- _Exercise objective_
The lines to be set down run from the line containing "w)) = UserModel w." through the final line of the data below; print them exactly and print nothing else.

- _Extracted entries_
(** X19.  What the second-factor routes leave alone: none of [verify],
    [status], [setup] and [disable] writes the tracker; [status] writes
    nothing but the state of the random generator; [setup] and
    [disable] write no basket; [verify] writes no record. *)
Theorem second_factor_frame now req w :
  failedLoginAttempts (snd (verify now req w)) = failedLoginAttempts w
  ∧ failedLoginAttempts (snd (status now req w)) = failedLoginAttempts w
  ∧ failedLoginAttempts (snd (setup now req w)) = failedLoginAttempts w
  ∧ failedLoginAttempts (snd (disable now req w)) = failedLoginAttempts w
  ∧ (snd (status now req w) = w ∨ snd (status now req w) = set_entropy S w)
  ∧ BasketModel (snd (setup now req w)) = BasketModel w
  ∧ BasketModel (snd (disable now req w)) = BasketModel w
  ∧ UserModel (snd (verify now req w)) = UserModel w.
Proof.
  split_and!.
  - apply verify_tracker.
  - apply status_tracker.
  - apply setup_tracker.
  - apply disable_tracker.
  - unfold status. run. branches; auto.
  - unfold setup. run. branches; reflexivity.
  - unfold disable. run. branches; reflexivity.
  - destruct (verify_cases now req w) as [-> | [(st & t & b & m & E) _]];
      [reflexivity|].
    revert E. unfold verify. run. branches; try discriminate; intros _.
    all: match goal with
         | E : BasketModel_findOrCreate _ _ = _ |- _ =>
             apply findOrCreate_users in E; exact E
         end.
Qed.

- _Answer area_
  ∧ UserModel (snd (verify now req w)) = UserModel w.
Proof.
  split_and!.
  - apply verify_tracker.
  - apply status_tracker.
  - apply setup_tracker.
  - apply disable_tracker.
  - unfold status. run. branches; auto.
  - unfold setup. run. branches; reflexivity.
  - unfold disable. run. branches; reflexivity.
  - destruct (verify_cases now req w) as [-> | [(st & t & b & m & E) _]];
      [reflexivity|].
    revert E. unfold verify. run. branches; try discriminate; intros _.
    all: match goal with
         | E : BasketModel_findOrCreate _ _ = _ |- _ =>
             apply findOrCreate_users in E; exact E
         end.
Qed.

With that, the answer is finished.